Grieving Families Reliving Trauma
November 10th, 2011 by Mike VasilindaOba Chandler is set to be executed on Tuesday for three murders he committed in 1989. Years of appeals have made his case news on a regular basis. And as Mike Vasilinda reports, for thousands of other families who have suffered losses, each appeal reopens old wounds.
Carol Broihahn and Cynthia Ward’s sister Mary was murdered in 1982. They had forgotten about the killer until they were told he was being released, and for the last three months they have been fighting unsuccessfully to keep murderer Clarence Frederick behind bars. Carole says the fight has dredged up feelings they had forgotten.
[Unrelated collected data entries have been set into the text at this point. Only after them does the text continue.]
Lemma add_logical_loop l : forall total,
  match rfor l add_logical total with
  | Ok total' => total' = total + logical_sum l /\ Forall (fun r => 0 < er_logical_len r) l
  | Err _ => True
  | Panic => False
  end.
Proof.
  induction l as [|r l IH]; intros total; cbn [rfor]; [split; [unfold logical_sum; cbn; lia|constructor]|].
  unfold add_logical at 1. destruct (try_from _ _) as [z|] eqn:E; [|done]. apply try_from_Some in E as [-> Hu].
  destruct (_ =? 0) eqn:Ez; [done|]. bsplit. cbn [rbind]. destruct (checked_add _ _ _) eqn:Ec; [|done].
  apply checked_add_Some in Ec as [-> _]. cbn [ok_or rbind]. specialize (IH (total + er_logical_len r)).
  destruct (rfor _ _ _); [|done|done]. destruct IH as [-> IH]. split; [unfold logical_sum; cbn; lia|]. constructor; [ulia|done].
Qed.

(** An expectation has its regions in order, without repetition, with their
    exact total. *)
Lemma try_from_regions_Ok rs expected :
  try_from_regions rs = Ok expected ->
  eb_regions expected = sort_by (key_leb er_id) rs /\ NoDup (er_id <$> rs) /\ 1 <= len rs <= 16 /\
  eb_total_logical expected = logical_sum (eb_regions expected) /\
  Forall (fun r => 0 < er_logical_len r) (eb_regions expected).
Proof.
  unfold try_from_regions. destruct (bool_decide (rs = [])) eqn:E1; [done|]. destruct (16 <? _) eqn:E2; [done|]. bsplit.
  destruct (first_duplicate _ _) eqn:E3; [done|]. apply first_duplicate_iff in E3.
  pose proof (add_logical_loop (sort_by (key_leb er_id) rs) 0) as H. destruct (rfor _ _ _); [|done|done].
  destruct H as [-> H]. intros [= <-]. cbn. split_and!; try done.
  destruct rs; [done|]. rewrite len_cons. pose proof (len_nonneg rs). lia.
Qed.
(** ** The receiver *)

Record ReceiverMixed (T I : Type) := {
  rm_dispatcher : Dispatcher T;
  rm_expected : option Expectation;
  rm_imported : option I;
  rm_frame : option CapabilityFrame;
  rm_preflight_frame : option CapabilityFrame;
  rm_reservations : list Z;
  rm_deadline : Z;
  rm_transaction_id : Z;
  rm_attempted : bool;
  rm_already_poisoned : bool
}.
Arguments rm_dispatcher {T I}.
Arguments rm_expected {T I}.
Arguments rm_imported {T I}.
Arguments rm_frame {T I}.
Arguments rm_preflight_frame {T I}.
Arguments rm_reservations {T I}.
Arguments rm_deadline {T I}.
Arguments rm_transaction_id {T I}.
Arguments rm_attempted {T I}.
Arguments rm_already_poisoned {T I}.

Section Receiver.
Context {T I Right Rcv M : Type} {R : AuthenticatedZeroRightsTransport T} {C : Clock T}
        {CT : CandidateCapabilityTransport T Right} {RC : ReceiverCapabilityTransport T Rcv}
        {IB : ImportedBatch T I Right M} (into_handles : Rcv -> list Right) (p : Platform T M).

Definition rm_with_dispatcher (d : Dispatcher T) (self : ReceiverMixed T I) : ReceiverMixed T I :=
  {| rm_dispatcher := d; rm_expected := rm_expected self; rm_imported := rm_imported self;
     rm_frame := rm_frame self; rm_preflight_frame := rm_preflight_frame self;
     rm_reservations := rm_reservations self; rm_deadline := rm_deadline self;
     rm_transaction_id := rm_transaction_id self; rm_attempted := rm_attempted self;
     rm_already_poisoned := rm_already_poisoned self |}.
Definition rm_set_attempted (self : ReceiverMixed T I) : ReceiverMixed T I :=
  {| rm_dispatcher := rm_dispatcher self; rm_expected := rm_expected self; rm_imported := rm_imported self;
     rm_frame := rm_frame self; rm_preflight_frame := rm_preflight_frame self;
     rm_reservations := rm_reservations self; rm_deadline := rm_deadline self;
     rm_transaction_id := rm_transaction_id self; rm_attempted := true;
     rm_already_poisoned := rm_already_poisoned self |}.
Definition rm_set_already (self : ReceiverMixed T I) : ReceiverMixed T I :=
  {| rm_dispatcher := rm_dispatcher self; rm_expected := rm_expected self; rm_imported := rm_imported self;
     rm_frame := rm_frame self; rm_preflight_frame := rm_preflight_frame self;
     rm_reservations := rm_reservations self; rm_deadline := rm_deadline self;
     rm_transaction_id := rm_transaction_id self; rm_attempted := rm_attempted self;
     rm_already_poisoned := true |}.
(** [self.expected.take()]. *)
Definition rm_take_expected (self : ReceiverMixed T I) : ReceiverMixed T I :=
  {| rm_dispatcher := rm_dispatcher self; rm_expected := None; rm_imported := rm_imported self;
     rm_frame := rm_frame self; rm_preflight_frame := rm_preflight_frame self;
     rm_reservations := rm_reservations self; rm_deadline := rm_deadline self;
     rm_transaction_id := rm_transaction_id self; rm_attempted := rm_attempted self;
     rm_already_poisoned := rm_already_poisoned self |}.
Definition rm_set_imported (imported : I) (frame : CapabilityFrame) (self : ReceiverMixed T I) : ReceiverMixed T I :=
  {| rm_dispatcher := rm_dispatcher self; rm_expected := rm_expected self; rm_imported := Some imported;
     rm_frame := Some frame; rm_preflight_frame := rm_preflight_frame self;
     rm_reservations := rm_reservations self; rm_deadline := rm_deadline self;
     rm_transaction_id := rm_transaction_id self; rm_attempted := rm_attempted self;
     rm_already_poisoned := rm_already_poisoned self |}.
(* ===== verification/CoordinatorTheory.v ===== *)
(** * CoordinatorTheory: a transfer, from the coordinator's side

    The native memory of a batch is any [NativeBatch] whose operations have no
    abnormal exit. On a traced transport every step of the capability
    transaction is a [triple]: it follows the script of the protocol and keeps
    the transaction open, or it stops in the script and leaves the session dead. *)

From stdpp Require Import gmap.
From S2P Require Import Prelude Tools Limits Manifest ManifestTheory Control Liveness Native Resources Region Active Batch Dispatcher DispatcherTheory Expected Transfer Platforms ActivationTheory.

(** ** Native memory *)

Class NativeBatchLaws {T B Cap M : Type} (NB : NativeBatch T B Cap M) := {
  nb_prepare_returns : forall batch profile deadline t, fst (nb_prepare batch profile deadline t) <> Panic;
  nb_revalidate_returns : forall b t, fst (nb_revalidate_before_send b t) <> Panic;
  nb_seal_returns : forall s, fst (nb_seal_after_import s) <> Panic;
  nb_specs_return : forall b t, fst (nb_activation_specs b t) <> Panic
}.

(** Native memory operations exchange no record. *)
Definition quietly {T E A} (m : stm T E A) : stm (Traced T) E A :=
  fun t => let '(r, t') := m (tr_inner t) in (r, {| tr_inner := t'; tr_log := tr_log t |}).
Lemma open_expected_spec a held expected deadline d :
  held_by P a held d -> expected_wf expected ->
  wp (open_expected p expected deadline)
     (fun res d' => match res with
        | Ok (ex, id) => exists s r t, a = SessionOpen s r t /\ id = t + 1 /\ log_of d' = log_of d /\
            held_by P (SessionBusy s r (t + 1)) held d' /\ Forall (Z.le 0) (reservation_lengths ex) /\ ex_deadline ex = deadline /\
            exists t1 t2, pl_expect p expected (ap_limits P) deadline t1 = (Ok ex, t2)
        | Err (_, open) => open = false /\ exists a', held_by P a' held d' /\ (a' = a \/ a' = SessionDead)
        | Panic => False
        end) d.
Proof.
  intros Hd Hwf. unfold open_expected. wp_steps. { split; [done|]. exists a. auto. }
  rewrite (hb_parameters _ _ _ _ Hd). assert (Hl : limits_nonneg (ap_limits P)).
  { destruct Hd as [[] <- _ _]. apply do_parameters. }
  unfold wp at 1, on_native. pose proof (pl_expect_returns expected (ap_limits P) deadline (d_transport d) Hl Hwf) as He.
  unfold wp in He. destruct (pl_expect _ _ _ _ _) as [[ex|e|] t1] eqn:Hex; cbn [map_err bound]; [| |tauto]; destruct He as [Hlog He].
  2:{ split; [done|]. exists a. split; [now apply hb_transport|auto]. }
  wp_steps. eapply wp_mono; [eapply enter_modes, hb_transport, Hd|].
  intros [id|e|] d' H; cbn [map_err bound]; [| |done].
  - destruct H as (s & r & t & -> & -> & Hl' & Hh). wp_steps. exists s, r, t. destruct He. split_and!; try done; eauto.
    rewrite Hl'. exact Hlog.
  - destruct H as (a' & Hh & Ha'). eauto.
Qed.

(** ** The open transaction *)

Section Import.
Context (s r id deadline : Z) (rs held : list Z).
Abbreviation RMX := (ReceiverMixed (Traced T) I).
Abbreviation ch := (rs ++ held).

Definition rm_alive (self : RMX) : Prop :=
  held_by P (SessionBusy s r id) ch (rm_dispatcher self) /\ rm_already_poisoned self = false /\
  rm_reservations self = rs /\ rm_deadline self = deadline /\ rm_transaction_id self = id.
Definition rm_dead (self : RMX) : Prop :=
  held_by P SessionDead ch (rm_dispatcher self) /\ rm_reservations self = rs.

(** Success as stated, or a dead session. *)
Definition goes {A} (Q : A -> RMX -> Prop) (res : res (CapabilityBatchError M) A) (self : RMX) : Prop :=
  match res with Ok x => Q x self | Err _ => rm_dead self | Panic => False end.

Lemma wp_goes_bind {A B} (m : stm RMX (CapabilityBatchError M) A) (k : A -> stm RMX (CapabilityBatchError M) B) Q1 Q2 self :
  wp m (goes Q1) self -> (forall x self', Q1 x self' -> wp (k x) (goes Q2) self') -> wp (sbind m k) (goes Q2) self.
Proof. intros Hm Hk. apply wp_bind. eapply wp_mono; [exact Hm|]. intros [x|e|] self' H; cbn [bound]; [now apply Hk|exact H|exact H]. Qed.

Lemma poison_rm a (self : RMX) d :
  held_by P a ch d -> rm_already_poisoned self = false -> rm_reservations self = rs ->
  rm_dead (receiver_poison (rm_with_dispatcher d self)).
Proof.
  intros Hd Hp Hr. unfold receiver_poison. cbn [rm_already_poisoned rm_with_dispatcher]. rewrite Hp.
  split; [eapply hb_poison, Hd|exact Hr].
Qed.

Lemma wp_refuse {A} e (Q : A -> RMX -> Prop) self : rm_alive self -> wp (refuse e) (goes Q) self.
Proof.
  intros (Hd & Hp & Hr & _). unfold refuse. wp_steps.
  pose proof (poison_rm _ self (rm_dispatcher self) Hd Hp Hr) as H. now destruct self.
Qed.

(** A step of the borrowed dispatcher, with the events it logs. *)
Definition moves {A} d (es : A -> list Event) (good : A -> Prop) (res : res (CapabilityBatchError M) A) d' : Prop :=
  match res with
  | Ok x => held_by P (SessionBusy s r id) ch d' /\ log_of d' = log_of d ++ es x /\ good x
  | Err _ => exists a, held_by P a ch d'
  | Panic => False
  end.
Definition moved {A} (self : RMX) (es : A -> list Event) (good : A -> Prop) (x : A) (self' : RMX) : Prop :=
  exists d', self' = rm_with_dispatcher d' self /\ held_by P (SessionBusy s r id) ch d' /\
    log_of d' = log_of (rm_dispatcher self) ++ es x /\ good x.

Lemma wp_guarded {A} (m : stm (Dispatcher (Traced T)) (CapabilityBatchError M) A) es good self :
  rm_alive self -> wp m (moves (rm_dispatcher self) es good) (rm_dispatcher self) ->
  wp (guarded m) (goes (moved self es good)) self.
Proof.
  intros (_ & Hp & Hr & _) Hm. unfold wp, guarded in *. destruct (m (rm_dispatcher self)) as [[x|e|] d']; [| |exact Hm].
  - destruct Hm as (Hd & Hl & Hg). exists d'. auto.
  - destruct Hm as [a Ha]. now apply (poison_rm a).
Qed.

Lemma alive_moved {A} self es good (x : A) self' : rm_alive self -> moved self es good x self' -> rm_alive self'.
Proof. intros (_ & H) (d' & -> & Hd & _). split; [exact Hd|exact H]. Qed.

Lemma send_moves w d : held_by P (SessionBusy s r id) ch d ->
  wp (smap_err CapabilityError_Control (transport_send w deadline)) (moves d (fun _ => [Sent w]) (fun _ => True)) d.
Proof.
  intros Hd. wp_step. apply wp_transport_send; cbn [map_err].
  - intros t Ht. split; [now apply hb_transport|]. auto.
  - intros e t _. eexists. apply hb_transport, Hd.
Qed.

Lemma receive_moves n d : held_by P (SessionBusy s r id) ch d ->
  wp (smap_err CapabilityError_Control (transport_receive n deadline)) (moves d (fun w => [Received w]) (fun _ => True)) d.
Proof.
  intros Hd. wp_step. apply wp_transport_receive; cbn [map_err].
  - intros w t Ht. split; [now apply hb_transport|]. auto.
  - intros e t _. eexists. apply hb_transport, Hd.
Qed.

Lemma offer_moves ex d : held_by P (SessionBusy s r id) ch d ->
  wp (receive_offer p ex deadline)
     (moves d (fun x => if pl_announces p then [Received (fst x)] else [ReceivedCapabilities (fst x)])
        (fun x => snd x = None <-> pl_announces p = true)) d.
Proof.
  intros Hd. unfold receive_offer. destruct (pl_announces p).
  - wp_step. eapply wp_mono; [now apply receive_moves|]. intros [w|e|] d'; cbn [bound]; [|done|done].
    intros (Hh & Hl & _). wp_steps. done.
  - wp_step. wp_step. unfold wp at 1, on_io, receive_candidate_capability_record, TracedCandidates,
      receive_candidate_capability_record, traced.
    destruct (CT _ _ _) as [[w|e] t]; cbn [map_err bound]; wp_steps.
    + split; [now apply hb_transport|]. done.
    + eexists. apply hb_transport, Hd.
Qed.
“It’s been like crucified again, and again and again, and again.” Says Carole. “Over and over again, living the same nightmare.”
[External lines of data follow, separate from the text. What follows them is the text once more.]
(** ** What the backends differ in

    [hs_unexpected]: the error for a frame of another kind. [hs_identity]: for
    identities that do not make a pair. [hs_admits]: the comparison a transport
    makes before it is built from the evidence. *)

Record Handshake (T E : Type) := {
  hs_wire : NegotiationWireError -> E;
  hs_unexpected : E;
  hs_invalid : E;
  hs_identity : E;
  hs_evidence : SessionTransportError -> E;
  hs_public : E -> PublicSessionError;
  hs_max_record : Z;
  hs_max_hello : Z;
  hs_profile : NativeAuthorityProfile;
  hs_send : bytes -> Z -> stm T E unit;
  hs_receive : Z -> stm T E bytes;
  hs_facts : T -> bytes -> option SpawnIdentityFacts;
  hs_admits : T -> SpawnIdentityFacts -> bool
}.
Arguments hs_wire {T E}.
Arguments hs_unexpected {T E}.
Arguments hs_invalid {T E}.
Arguments hs_identity {T E}.
Arguments hs_evidence {T E}.
Arguments hs_public {T E}.
Arguments hs_max_record {T E}.
Arguments hs_max_hello {T E}.
Arguments hs_profile {T E}.
Arguments hs_send {T E}.
Arguments hs_receive {T E}.
Arguments hs_facts {T E}.
Arguments hs_admits {T E}.

(** The coordinator also draws the challenge, checks the image of its child
    once more, and answers for the child: [ow_terminate] ends and reaps it. *)
Record Owner (T E : Type) := {
  ow_handshake :> Handshake T E;
  ow_challenge : Z -> stm T E DecisionChallenge;
  ow_verify_image : Z -> stm T E unit;
  ow_terminate : Z -> T -> ChildCleanupFacts * T
}.
Arguments ow_handshake {T E}.
Arguments ow_challenge {T E}.
Arguments ow_verify_image {T E}.
Arguments ow_terminate {T E}.
(* ===== verification/HandshakeTheory.v ===== *)
(** * HandshakeTheory: what a handshake establishes

    The decisions of both roles run on a transcript that the HELLOs left
    [fresh]; the frames they send and accept are determined by it. Two endpoints
    that both end up with a session hold the same one when the ACCEPT one sent
    is the ACCEPT the other received; two honest endpoints over channels that
    deliver reach the same outcome whatever they decide; a coordinator that does
    not end up with a session has terminated its child. *)

From S2P Require Import Prelude Bytes Limits Manifest Negotiation NegotiationCodec NegotiationTheory NegotiationDecision Control Liveness Native Resources Dispatcher Transfer Handshake.

(** A statement that returned. *)
Lemma sbind_inv {S E A B} (m : stm S E A) (k : A -> stm S E B) s b s' :
  sbind m k s = (Ok b, s') -> exists a s1, m s = (Ok a, s1) /\ k a s1 = (Ok b, s').
Proof. unfold sbind. destruct (m s) as [[a|e|] s1]; try discriminate. eauto. Qed.

Lemma smap_err_inv {S E F A} (f : E -> F) (m : stm S E A) s a s' :
  smap_err f m s = (Ok a, s') -> m s = (Ok a, s').
Proof. unfold smap_err. destruct (m s) as [[x|e|] s1]; cbn; intros; simplify_eq; done. Qed.

Lemma slift_inv {S E A} (r : res E A) (s s' : S) a : slift r s = (Ok a, s') -> r = Ok a /\ s' = s.
Proof. unfold slift. naive_solver. Qed.

Lemma map_err_inv {E F A} (f : E -> F) (r : res E A) a : map_err f r = Ok a -> r = Ok a.
Proof. destruct r; cbn; naive_solver. Qed.

(** [sinv H as x Hx]: peel the first statement of a block that returned. *)
Tactic Notation "sinv" hyp(H) "as" ident(x) ident(Hx) :=
  let s := fresh "s" in apply sbind_inv in H as (x & s & Hx & H).

(** ** Transcripts and their decisions *)

Definition reject_frame (t : NegotiatedTranscript) (role : SenderRole) (reason : Z) (c : DecisionChallenge)
  : RejectFrame :=
  {| rf_role := role; rf_nonce := nt_nonce t; rf_reason := reason; rf_decision_challenge := c |}.

Section Transcript.
Implicit Types t : NegotiatedTranscript.

(** From an outcome of the decision machine to the operation behind it. *)
Lemma accepted_outcome t t' a role :
  run_op (ValidateAccept a role) t = (Accepted, t') -> validate_accept a role t = (Ok tt, t').
Proof. unfold run_op, outcome. destruct (validate_accept a role t) as [[[]|e|] s]; congruence. Qed.

Lemma accept_outcome t t' a role :
  validate_accept a role t = (Ok tt, t') -> run_op (ValidateAccept a role) t = (Accepted, t').
Proof. unfold run_op, outcome. now intros ->. Qed.

Lemma coordinator_accept_fresh t c : fresh t -> coordinator_accept t c = Ok (accept_frame t Coordinator c).
Proof. intros (_ & _ & _ & H & _). unfold coordinator_accept. now rewrite H. Qed.

Lemma validate_coordinator_accept t a t' :
  fresh t -> validate_accept a Coordinator t = (Ok tt, t') <->
  exists c, a = accept_frame t Coordinator c /\ t' = one_accept t c.
Proof.
  intros Hf. split.
  - intros H%accept_outcome. destruct (fresh_op (ValidateAccept a Coordinator) t Hf)
      as [(c & He & Hr)|(o & t1 & Hr & Ho & _)]; rewrite Hr in H; [|naive_solver].
    injection He as ->. injection H as <-. eauto.
  - intros (c & -> & ->). destruct Hf as (H1 & H2 & H3 & H4 & H5).
    unfold validate_accept. unfold sbind at 1, sget. rewrite H1, H2, H4.
    unfold one_accept. cbn. change (Z.land 0 1 =? 0) with true. cbn.
    unfold sbind at 1, slift. rewrite (bool_decide_eq_true_2 (accept_frame _ _ _ = _)) by done. cbn.
    rewrite (bool_decide_eq_false_2 (Coordinator = Receiver)), (bool_decide_eq_true_2 (Coordinator = Coordinator)) by done.
    unfold sbind, smodify, set_accepted_roles, set_decision_challenge. cbn. now rewrite H4.
Qed.

Lemma receiver_accept_one t c : fresh t -> receiver_accept (one_accept t c) = Ok (accept_frame t Receiver c).
Proof. intros _. reflexivity. Qed.

Lemma validate_receiver_accept t c a t' :
  fresh t -> validate_accept a Receiver (one_accept t c) = (Ok tt, t') <->
  a = accept_frame t Receiver c /\ t' = two_accepts t c.
Proof.
  intros Hf. destruct (one_accept_op (ValidateAccept a Receiver) t c Hf) as [[He Hr]|(o & t1 & Hr & Ho & _)].
  - injection He as ->. apply accepted_outcome in Hr. rewrite Hr. naive_solver.
  - split; [intros H%accept_outcome; rewrite Hr in H; naive_solver|].
    intros [-> ->]. destruct Hf as (H1 & H2 & H3 & H4 & H5).
    unfold validate_accept, one_accept. unfold sbind at 1, sget. cbn. rewrite H1, H2. cbn.
    change (Z.land 1 2 =? 0) with true. cbn.
    unfold sbind at 1, slift. rewrite (bool_decide_eq_true_2 (c = c)) by done.
    rewrite (bool_decide_eq_true_2 (accept_frame _ _ _ = _)) by (unfold accept_frame; cbn; congruence).
    rewrite (bool_decide_eq_true_2 (Receiver = Receiver)), (bool_decide_eq_false_2 (Receiver = Coordinator)) by done.
    unfold sbind, smodify, sret, two_accepts, set_accepted_roles, set_decision_challenge. cbn. now rewrite H1, H2.
Qed.

Lemma take_facts_two t c :
  fresh t -> take_accepted_facts (two_accepts t c)
  = (Ok (facts_of t c), set_accepted_roles Negotiation.POISONED (two_accepts t c)).
Proof.
  intros Hf. destruct (two_accepts_op TakeFacts t c Hf) as (t' & -> & H). unfold run_op, outcome in H.
  destruct (take_accepted_facts _) as [[f|e|] s]; congruence.
Qed.

Lemma coordinator_reject_fresh t c reason :
  fresh t -> coordinator_reject c reason t
  = (Ok (reject_frame t Coordinator reason c), set_accepted_roles Negotiation.POISONED t).
Proof.
  intros (_ & _ & H3 & H4 & _). unfold coordinator_reject. unfold sbind at 1, sget. rewrite H4. cbn.
  unfold RejectFrame_validate. cbn. now rewrite bool_decide_eq_false_2 by done.
Qed.

Lemma receiver_reject_one t c reason :
  fresh t -> exists t', receiver_reject reason (one_accept t c) = (Ok (reject_frame t Receiver reason c), t').
Proof.
  intros (_ & _ & H3 & _). eexists. unfold receiver_reject, one_accept. unfold sbind at 1, sget. cbn.
  unfold RejectFrame_validate. cbn. now rewrite bool_decide_eq_false_2 by done.
Qed.

Lemma validate_coordinator_reject t c reason :
  fresh t -> exists t', validate_reject (reject_frame t Coordinator reason c) Coordinator t = (Ok reason, t').
Proof.
  intros (_ & _ & H3 & H4 & _). eexists. unfold validate_reject. unfold sbind at 1, sget. rewrite H4. cbn.
  unfold RejectFrame_validate. cbn. rewrite bool_decide_eq_false_2 by done.
  rewrite !bool_decide_eq_true_2 by done. reflexivity.
Qed.

Lemma validate_receiver_reject t c reason :
  fresh t -> exists t',
  validate_reject (reject_frame t Receiver reason c) Receiver (one_accept t c) = (Ok reason, t').
Proof.
  intros (_ & _ & H3 & _). eexists. unfold validate_reject, one_accept. unfold sbind at 1, sget. cbn.
  unfold RejectFrame_validate. cbn. rewrite bool_decide_eq_false_2 by done.
  rewrite !bool_decide_eq_true_2 by done. reflexivity.
Qed.

End Transcript.

(** ** Frames on the wire *)

Section Wire.
Context {T E : Type} {AL : Allocator} (h : Handshake T E).

Lemma encoded_ok n m buffer :
  n <= hs_max_record h -> m (zeros n) = (Ok n, buffer) -> encoded h n m = Ok buffer.
Proof. intros Hn Hm. unfold encoded. replace (hs_max_record h <? n) with false by lia. now rewrite Hm. Qed.

Lemma wire_of_zeros f :
  frame_wf f -> frame_wire f ++ slice (zeros (224 + len (frame_payload f))) (224 + len (frame_payload f))
    (len (zeros (224 + len (frame_payload f)))) = frame_wire f.
Proof.
  intros _. pose proof (len_nonneg (frame_payload f)). rewrite len_zeros by lia.
  rewrite slice_nil by lia. apply app_nil_r.
Qed.

(** A well-formed frame that validates is sent as its wire form, and no other
    well-formed frame is sent. *)
Lemma encode_frame_ok f :
  frame_wf f -> frame_validate f = Ok tt -> 224 + len (frame_payload f) <= hs_max_record h ->
  encode_frame h f = Ok (frame_wire f).
Proof.
  intros Hw Hv Hm. destruct (encoded_len_valid f Hv) as [He _]. unfold encode_frame. rewrite He. cbn [map_err rbind].
  pose proof (len_nonneg (frame_payload f)).
  apply encoded_ok; [done|]. rewrite encode_into_spec by (rewrite ?len_zeros; done || lia).
  now rewrite wire_of_zeros.
Qed.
Six thousand other families are in the same situation. So are the victims families of death row inmates. Each time there is an appeal Florida State University grief scientist Sally Karioth says families are forced to relive their trauma.“Once more their name is in the paper. Once more its the reminder of how brutal it was,” says Karioth.
Next week, three time killer Oba Chandler is set to be executed. His death warrant lists six different appeals in the last 14 years. It is unclear if the victims family will attend. Karioth says whether or not they do, it’s not likely to provide closure. “Give someone a sentence they are there forever, without chance of appeal, and they are not going to revisit in the newspaper every six years, We’re not going to hear about them. They are really gone.”
Karioth is quick to point out that grief never leaves families who have lost a loved one, But she says reliving the trauma that comes with each headline is possible to avoid.
In 1994, Florida lawmakers changed the law so that life in prison really does mean life with no chance of parole, but the change does not apply to most inmates sentenced before 1994.